= Beginning of Section =

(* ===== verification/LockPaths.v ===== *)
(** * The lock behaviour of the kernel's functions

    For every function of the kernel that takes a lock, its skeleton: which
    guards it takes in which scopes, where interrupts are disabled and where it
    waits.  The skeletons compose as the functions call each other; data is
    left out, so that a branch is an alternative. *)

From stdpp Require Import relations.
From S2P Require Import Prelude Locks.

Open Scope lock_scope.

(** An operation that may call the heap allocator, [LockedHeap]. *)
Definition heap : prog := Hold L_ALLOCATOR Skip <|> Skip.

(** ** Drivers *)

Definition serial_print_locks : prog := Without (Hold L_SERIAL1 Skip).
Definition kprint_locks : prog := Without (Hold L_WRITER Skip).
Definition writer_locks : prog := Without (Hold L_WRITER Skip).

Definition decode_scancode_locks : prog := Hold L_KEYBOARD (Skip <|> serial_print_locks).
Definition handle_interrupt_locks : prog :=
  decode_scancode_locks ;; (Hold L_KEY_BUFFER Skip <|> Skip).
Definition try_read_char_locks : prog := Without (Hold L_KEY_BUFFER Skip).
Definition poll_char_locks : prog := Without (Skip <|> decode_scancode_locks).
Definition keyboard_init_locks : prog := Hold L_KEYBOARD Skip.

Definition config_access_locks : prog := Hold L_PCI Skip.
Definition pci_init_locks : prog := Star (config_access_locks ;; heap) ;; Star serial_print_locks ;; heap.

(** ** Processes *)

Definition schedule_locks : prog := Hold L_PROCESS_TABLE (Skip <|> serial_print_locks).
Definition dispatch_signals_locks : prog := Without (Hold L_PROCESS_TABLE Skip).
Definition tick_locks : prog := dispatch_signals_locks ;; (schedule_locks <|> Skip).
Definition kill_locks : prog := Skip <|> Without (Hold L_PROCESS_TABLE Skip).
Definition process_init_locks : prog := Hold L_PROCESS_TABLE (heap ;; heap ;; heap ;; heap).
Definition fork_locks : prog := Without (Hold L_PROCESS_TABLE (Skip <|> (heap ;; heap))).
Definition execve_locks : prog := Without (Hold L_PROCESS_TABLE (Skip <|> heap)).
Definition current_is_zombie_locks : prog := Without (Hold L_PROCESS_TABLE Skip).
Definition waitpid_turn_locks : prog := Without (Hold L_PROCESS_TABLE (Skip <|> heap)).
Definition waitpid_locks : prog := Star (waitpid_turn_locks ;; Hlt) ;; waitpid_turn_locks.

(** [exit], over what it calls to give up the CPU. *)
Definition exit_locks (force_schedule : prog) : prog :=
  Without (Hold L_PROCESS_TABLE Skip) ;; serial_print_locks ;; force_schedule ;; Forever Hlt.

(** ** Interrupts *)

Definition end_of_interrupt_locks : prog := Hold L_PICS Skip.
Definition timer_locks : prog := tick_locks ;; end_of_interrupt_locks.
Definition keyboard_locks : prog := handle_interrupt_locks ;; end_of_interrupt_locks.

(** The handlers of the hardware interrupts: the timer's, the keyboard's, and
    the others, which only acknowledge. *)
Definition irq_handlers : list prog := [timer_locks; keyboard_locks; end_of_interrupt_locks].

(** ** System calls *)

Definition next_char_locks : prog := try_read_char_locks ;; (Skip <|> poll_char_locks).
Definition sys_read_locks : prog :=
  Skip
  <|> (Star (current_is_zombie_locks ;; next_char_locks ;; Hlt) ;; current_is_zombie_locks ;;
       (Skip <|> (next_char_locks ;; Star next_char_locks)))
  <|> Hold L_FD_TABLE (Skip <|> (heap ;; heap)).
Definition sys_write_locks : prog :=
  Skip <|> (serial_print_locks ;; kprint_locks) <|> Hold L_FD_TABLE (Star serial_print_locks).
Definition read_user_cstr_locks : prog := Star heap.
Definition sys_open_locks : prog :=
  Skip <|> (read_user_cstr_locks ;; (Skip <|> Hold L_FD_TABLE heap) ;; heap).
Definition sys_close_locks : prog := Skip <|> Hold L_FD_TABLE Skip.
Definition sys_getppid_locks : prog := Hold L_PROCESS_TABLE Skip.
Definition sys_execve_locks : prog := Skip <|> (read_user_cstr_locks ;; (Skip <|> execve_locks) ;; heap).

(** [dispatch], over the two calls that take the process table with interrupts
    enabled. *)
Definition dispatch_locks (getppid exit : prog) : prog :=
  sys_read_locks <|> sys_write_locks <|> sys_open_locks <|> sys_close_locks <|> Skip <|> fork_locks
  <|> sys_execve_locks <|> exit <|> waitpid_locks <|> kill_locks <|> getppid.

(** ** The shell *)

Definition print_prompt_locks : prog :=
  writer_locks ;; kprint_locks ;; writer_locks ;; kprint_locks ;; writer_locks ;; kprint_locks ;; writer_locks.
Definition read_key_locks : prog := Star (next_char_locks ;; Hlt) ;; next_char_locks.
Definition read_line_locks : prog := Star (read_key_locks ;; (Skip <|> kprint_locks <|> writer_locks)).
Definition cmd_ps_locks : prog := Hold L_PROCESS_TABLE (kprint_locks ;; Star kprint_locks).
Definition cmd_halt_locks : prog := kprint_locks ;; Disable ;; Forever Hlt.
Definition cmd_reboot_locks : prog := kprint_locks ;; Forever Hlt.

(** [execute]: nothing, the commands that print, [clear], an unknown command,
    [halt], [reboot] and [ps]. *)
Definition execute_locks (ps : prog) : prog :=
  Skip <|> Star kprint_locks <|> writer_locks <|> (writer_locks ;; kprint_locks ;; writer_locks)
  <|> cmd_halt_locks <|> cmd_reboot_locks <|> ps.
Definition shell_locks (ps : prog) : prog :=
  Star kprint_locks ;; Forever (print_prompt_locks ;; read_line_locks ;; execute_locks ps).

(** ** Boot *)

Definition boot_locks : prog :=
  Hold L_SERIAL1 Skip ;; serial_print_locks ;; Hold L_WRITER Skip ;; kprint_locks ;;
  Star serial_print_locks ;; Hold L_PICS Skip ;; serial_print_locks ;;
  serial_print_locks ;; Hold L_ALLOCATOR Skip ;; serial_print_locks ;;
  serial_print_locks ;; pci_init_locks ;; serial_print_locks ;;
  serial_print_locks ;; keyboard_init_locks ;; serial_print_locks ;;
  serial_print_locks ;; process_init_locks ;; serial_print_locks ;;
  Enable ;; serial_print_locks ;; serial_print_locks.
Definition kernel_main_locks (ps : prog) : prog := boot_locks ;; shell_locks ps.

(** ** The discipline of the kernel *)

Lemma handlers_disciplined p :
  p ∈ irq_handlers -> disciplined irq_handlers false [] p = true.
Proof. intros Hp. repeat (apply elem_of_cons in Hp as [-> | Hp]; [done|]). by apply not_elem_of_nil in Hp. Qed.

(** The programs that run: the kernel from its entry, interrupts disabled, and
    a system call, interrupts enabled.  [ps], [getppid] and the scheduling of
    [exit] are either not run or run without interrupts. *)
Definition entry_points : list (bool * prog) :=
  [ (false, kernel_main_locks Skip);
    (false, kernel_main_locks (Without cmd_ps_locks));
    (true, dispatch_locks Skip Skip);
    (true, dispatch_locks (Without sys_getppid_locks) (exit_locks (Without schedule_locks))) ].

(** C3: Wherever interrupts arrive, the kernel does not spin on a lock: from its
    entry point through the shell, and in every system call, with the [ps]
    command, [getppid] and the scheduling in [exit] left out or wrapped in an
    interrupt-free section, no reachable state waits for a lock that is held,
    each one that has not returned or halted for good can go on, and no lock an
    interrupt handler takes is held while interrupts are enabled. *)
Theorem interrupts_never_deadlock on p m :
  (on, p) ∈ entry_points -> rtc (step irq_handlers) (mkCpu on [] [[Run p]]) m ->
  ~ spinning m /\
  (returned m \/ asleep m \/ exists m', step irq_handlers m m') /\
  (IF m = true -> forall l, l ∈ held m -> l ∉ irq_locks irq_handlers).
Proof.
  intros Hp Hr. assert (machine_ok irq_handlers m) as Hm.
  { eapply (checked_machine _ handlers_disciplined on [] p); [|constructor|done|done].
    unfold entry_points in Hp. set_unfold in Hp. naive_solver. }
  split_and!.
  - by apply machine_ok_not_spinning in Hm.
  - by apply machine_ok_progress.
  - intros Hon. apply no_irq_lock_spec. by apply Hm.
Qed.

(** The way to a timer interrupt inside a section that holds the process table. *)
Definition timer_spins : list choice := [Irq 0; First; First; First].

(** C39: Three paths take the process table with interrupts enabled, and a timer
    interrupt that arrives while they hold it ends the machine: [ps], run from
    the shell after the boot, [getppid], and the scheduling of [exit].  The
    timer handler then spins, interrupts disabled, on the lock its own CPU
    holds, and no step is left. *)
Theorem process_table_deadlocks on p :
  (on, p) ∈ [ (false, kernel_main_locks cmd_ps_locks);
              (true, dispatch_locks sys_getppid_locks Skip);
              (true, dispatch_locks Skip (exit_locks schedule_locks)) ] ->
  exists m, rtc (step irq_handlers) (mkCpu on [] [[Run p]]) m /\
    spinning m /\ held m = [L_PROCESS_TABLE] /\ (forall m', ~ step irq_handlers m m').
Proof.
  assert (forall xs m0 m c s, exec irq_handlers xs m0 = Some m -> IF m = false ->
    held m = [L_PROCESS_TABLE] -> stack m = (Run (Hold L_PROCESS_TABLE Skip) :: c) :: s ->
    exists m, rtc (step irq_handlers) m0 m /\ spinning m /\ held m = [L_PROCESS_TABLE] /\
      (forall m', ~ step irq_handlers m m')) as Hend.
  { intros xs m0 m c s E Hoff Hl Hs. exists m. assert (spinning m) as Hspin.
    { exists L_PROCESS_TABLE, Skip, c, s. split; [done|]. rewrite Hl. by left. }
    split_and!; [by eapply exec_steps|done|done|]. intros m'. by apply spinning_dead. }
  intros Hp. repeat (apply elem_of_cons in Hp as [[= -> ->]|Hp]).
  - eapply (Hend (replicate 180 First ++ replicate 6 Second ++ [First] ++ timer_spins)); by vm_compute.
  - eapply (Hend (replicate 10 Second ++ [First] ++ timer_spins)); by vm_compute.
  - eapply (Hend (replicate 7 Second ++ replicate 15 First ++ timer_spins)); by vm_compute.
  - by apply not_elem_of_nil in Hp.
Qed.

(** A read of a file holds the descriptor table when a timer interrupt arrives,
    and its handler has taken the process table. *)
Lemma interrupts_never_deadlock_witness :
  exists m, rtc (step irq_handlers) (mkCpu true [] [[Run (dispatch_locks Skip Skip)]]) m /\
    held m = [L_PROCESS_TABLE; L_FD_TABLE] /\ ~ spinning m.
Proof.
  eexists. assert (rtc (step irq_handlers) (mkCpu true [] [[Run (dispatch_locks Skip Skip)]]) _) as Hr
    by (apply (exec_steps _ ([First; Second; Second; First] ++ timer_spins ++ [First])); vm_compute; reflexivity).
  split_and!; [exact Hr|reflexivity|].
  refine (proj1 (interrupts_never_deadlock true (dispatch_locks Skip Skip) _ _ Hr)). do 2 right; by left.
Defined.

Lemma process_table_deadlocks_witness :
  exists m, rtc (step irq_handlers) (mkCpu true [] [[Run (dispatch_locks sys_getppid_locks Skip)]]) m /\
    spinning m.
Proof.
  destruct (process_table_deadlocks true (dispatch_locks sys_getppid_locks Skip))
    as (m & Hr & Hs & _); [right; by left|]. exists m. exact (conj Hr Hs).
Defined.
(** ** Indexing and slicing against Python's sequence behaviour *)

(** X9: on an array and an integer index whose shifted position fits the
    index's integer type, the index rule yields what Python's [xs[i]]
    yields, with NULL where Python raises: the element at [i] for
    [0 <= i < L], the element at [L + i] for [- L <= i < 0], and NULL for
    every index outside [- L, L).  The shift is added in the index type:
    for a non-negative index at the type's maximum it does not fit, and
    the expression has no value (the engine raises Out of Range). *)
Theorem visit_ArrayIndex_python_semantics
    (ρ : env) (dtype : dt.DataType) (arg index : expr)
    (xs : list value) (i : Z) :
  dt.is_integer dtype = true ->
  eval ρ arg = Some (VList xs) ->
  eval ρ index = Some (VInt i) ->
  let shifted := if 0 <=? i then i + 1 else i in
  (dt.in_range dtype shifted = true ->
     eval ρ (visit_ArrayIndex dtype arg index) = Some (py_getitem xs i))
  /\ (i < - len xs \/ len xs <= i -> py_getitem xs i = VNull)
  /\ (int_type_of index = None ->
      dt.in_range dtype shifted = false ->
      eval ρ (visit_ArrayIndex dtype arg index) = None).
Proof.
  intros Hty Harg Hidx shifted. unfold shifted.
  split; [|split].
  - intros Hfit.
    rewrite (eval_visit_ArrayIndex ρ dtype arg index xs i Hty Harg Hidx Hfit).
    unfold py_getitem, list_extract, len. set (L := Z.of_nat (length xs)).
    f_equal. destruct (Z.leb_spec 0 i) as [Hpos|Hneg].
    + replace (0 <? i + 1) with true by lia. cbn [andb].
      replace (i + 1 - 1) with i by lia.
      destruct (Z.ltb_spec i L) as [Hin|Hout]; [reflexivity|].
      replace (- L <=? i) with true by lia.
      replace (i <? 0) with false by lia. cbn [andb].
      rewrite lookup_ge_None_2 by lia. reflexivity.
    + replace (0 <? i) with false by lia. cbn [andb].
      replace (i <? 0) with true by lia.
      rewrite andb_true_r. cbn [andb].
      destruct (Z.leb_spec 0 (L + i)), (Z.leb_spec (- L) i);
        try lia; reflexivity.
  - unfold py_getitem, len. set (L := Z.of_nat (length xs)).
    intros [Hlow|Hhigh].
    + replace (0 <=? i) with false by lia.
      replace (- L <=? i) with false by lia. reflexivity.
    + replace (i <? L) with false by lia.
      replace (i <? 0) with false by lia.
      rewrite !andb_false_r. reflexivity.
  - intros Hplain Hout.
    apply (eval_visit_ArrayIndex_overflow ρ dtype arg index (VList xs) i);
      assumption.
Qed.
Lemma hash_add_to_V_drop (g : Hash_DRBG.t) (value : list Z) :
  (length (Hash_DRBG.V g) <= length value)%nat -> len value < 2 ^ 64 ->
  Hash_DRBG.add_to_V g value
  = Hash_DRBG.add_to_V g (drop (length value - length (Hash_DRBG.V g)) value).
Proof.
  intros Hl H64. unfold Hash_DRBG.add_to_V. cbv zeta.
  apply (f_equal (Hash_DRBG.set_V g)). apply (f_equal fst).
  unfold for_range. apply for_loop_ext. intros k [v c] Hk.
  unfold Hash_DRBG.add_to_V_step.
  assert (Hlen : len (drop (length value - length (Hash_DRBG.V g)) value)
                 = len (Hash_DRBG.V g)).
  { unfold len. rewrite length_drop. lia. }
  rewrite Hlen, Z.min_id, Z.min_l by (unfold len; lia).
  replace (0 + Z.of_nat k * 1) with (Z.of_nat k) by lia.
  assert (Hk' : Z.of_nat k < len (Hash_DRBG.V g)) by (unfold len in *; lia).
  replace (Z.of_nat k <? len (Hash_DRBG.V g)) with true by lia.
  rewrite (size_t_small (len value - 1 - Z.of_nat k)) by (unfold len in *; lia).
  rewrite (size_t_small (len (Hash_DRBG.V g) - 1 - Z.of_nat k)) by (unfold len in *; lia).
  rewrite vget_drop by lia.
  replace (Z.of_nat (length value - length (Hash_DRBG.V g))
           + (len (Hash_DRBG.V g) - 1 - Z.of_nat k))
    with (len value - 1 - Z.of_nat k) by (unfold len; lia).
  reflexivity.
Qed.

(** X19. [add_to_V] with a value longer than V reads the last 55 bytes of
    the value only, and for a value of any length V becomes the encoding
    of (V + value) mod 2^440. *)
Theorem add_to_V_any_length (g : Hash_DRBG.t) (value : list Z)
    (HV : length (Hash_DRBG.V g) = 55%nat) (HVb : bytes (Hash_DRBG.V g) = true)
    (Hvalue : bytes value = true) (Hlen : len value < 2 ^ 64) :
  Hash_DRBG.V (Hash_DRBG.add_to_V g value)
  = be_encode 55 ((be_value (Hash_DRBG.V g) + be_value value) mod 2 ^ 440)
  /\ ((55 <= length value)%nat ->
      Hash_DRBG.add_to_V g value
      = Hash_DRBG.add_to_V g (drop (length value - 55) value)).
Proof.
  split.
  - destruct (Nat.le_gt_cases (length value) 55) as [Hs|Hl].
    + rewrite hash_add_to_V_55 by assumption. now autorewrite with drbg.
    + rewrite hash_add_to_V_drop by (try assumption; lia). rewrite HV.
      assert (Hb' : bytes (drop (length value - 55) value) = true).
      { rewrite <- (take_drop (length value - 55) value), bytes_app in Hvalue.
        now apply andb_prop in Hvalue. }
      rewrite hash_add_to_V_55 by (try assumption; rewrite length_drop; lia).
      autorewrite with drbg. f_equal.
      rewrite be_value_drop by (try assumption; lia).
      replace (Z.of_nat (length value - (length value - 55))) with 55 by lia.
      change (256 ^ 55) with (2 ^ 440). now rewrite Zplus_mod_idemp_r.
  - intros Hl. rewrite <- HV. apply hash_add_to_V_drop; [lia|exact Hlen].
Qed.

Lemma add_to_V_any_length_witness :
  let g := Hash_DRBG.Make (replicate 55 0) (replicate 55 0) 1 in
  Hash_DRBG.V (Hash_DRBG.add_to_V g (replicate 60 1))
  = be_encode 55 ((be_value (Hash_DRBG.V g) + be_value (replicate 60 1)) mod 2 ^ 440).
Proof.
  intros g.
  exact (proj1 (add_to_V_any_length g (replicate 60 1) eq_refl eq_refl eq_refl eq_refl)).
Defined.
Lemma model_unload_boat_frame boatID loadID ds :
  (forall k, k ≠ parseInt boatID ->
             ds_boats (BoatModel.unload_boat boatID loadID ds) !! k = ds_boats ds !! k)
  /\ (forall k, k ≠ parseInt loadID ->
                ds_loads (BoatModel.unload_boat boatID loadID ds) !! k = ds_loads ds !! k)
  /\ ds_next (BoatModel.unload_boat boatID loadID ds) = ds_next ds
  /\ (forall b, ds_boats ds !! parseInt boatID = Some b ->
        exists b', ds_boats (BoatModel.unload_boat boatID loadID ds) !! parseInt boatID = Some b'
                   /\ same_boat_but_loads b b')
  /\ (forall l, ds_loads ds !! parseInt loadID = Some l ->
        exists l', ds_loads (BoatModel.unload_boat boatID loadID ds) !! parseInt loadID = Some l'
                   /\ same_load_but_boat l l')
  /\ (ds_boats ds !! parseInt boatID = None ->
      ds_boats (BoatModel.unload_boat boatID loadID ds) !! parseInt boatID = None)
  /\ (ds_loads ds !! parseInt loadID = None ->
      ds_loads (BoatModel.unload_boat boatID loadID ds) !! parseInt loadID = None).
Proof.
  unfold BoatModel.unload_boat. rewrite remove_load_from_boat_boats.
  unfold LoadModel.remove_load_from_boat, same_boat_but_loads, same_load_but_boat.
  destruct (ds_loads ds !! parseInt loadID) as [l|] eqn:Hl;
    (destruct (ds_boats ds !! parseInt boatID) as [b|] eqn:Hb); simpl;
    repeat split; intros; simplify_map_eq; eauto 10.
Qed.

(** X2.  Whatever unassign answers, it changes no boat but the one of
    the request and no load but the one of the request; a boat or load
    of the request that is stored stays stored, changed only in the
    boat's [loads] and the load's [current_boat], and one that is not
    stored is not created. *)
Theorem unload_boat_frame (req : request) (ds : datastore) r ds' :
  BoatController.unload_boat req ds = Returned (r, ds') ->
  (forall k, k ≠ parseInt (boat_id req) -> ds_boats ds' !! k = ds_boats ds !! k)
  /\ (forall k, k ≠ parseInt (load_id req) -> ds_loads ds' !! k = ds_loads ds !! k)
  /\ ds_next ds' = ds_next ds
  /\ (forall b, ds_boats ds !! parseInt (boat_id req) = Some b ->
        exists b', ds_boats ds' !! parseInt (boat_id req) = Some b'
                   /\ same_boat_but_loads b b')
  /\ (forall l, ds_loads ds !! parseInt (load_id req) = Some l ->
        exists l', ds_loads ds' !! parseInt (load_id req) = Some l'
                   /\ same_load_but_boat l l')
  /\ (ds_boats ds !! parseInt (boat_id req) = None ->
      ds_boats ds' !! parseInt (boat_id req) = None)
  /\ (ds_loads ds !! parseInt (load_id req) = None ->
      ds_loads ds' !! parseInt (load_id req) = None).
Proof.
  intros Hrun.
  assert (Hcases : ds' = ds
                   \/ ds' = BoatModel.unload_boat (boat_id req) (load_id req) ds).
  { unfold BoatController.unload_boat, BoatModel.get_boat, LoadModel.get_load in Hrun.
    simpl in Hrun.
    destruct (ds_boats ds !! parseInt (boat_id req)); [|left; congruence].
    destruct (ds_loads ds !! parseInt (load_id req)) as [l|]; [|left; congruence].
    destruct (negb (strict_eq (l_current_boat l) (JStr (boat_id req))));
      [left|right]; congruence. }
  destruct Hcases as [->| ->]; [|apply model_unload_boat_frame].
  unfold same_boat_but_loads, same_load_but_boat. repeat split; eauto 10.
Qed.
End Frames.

= End of Section =

[PROBLEM STATEMENT]: Your response should be the lines of the entries above that include the string "Require".

[SOLUTION TO THE EXERCISE]:
From stdpp Require Import relations.
From S2P Require Import Prelude Locks.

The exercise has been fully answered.